- **WHAT IS EXPECTED**
Produce as output only the lines below starting at the line with "let a := Nat.min" and continuing through the line with "String.substring (Nat.min a", each one exactly as written.

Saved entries

⁂

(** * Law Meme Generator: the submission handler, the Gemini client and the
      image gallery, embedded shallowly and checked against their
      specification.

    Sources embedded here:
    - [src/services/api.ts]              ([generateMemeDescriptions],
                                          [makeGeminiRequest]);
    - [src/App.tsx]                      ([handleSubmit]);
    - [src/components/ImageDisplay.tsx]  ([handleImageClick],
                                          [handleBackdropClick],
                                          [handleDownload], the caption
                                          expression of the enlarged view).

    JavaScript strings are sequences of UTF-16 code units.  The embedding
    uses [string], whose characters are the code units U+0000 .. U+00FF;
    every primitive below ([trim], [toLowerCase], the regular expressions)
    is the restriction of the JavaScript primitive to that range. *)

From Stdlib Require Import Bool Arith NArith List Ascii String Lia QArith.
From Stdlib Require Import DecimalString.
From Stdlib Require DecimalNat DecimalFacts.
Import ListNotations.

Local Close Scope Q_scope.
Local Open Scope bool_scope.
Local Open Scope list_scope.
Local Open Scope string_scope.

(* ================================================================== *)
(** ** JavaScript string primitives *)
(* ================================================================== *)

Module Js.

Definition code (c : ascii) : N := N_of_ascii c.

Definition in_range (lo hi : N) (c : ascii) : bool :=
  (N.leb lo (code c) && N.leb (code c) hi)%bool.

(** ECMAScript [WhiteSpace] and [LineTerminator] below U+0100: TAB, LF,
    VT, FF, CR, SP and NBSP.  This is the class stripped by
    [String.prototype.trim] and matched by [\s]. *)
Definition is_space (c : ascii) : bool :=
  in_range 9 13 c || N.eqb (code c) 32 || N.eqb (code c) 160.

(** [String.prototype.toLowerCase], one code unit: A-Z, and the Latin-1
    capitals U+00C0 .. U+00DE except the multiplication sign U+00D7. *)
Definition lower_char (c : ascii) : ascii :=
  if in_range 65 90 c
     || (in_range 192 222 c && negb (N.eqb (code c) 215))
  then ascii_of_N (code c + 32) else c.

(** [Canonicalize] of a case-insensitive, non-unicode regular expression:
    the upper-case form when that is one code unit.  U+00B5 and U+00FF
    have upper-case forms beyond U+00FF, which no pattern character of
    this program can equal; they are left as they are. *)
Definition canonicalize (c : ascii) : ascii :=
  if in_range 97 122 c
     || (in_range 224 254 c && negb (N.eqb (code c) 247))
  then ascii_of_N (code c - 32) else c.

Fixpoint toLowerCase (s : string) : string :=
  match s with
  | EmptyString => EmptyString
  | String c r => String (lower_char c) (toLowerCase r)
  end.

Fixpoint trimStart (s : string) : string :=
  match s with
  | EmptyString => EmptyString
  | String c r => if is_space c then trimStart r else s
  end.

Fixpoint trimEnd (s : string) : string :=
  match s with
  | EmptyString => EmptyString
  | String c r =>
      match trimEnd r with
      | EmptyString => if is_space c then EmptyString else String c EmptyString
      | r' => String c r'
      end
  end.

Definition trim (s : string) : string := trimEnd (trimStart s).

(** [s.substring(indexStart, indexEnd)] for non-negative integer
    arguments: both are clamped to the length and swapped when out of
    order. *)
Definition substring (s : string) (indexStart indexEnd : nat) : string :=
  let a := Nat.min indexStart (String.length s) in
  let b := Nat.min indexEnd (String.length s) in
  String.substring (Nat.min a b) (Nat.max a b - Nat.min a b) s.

⁂

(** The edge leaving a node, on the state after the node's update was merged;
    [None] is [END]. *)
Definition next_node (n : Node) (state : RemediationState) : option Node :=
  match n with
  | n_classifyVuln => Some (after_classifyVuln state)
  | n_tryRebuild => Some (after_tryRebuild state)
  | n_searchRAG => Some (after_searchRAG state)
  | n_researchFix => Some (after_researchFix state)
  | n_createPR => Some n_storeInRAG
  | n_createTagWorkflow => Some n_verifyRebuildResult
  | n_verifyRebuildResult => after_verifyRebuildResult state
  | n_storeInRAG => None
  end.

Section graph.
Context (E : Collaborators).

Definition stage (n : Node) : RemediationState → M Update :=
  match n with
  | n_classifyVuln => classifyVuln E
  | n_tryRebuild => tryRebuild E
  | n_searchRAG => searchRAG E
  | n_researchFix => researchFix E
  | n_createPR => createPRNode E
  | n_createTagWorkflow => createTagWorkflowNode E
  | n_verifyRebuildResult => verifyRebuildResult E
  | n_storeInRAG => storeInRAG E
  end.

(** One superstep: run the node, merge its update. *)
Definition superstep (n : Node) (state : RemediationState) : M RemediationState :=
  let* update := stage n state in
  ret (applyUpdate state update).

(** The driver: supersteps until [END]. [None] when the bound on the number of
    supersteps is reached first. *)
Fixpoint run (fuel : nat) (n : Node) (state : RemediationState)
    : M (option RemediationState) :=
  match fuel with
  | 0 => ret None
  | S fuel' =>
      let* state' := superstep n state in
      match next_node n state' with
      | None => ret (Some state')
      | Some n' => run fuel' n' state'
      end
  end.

⁂

- **COMPLETED EXERCISE**
  let a := Nat.min indexStart (String.length s) in
  let b := Nat.min indexEnd (String.length s) in
  String.substring (Nat.min a b) (Nat.max a b - Nat.min a b) s.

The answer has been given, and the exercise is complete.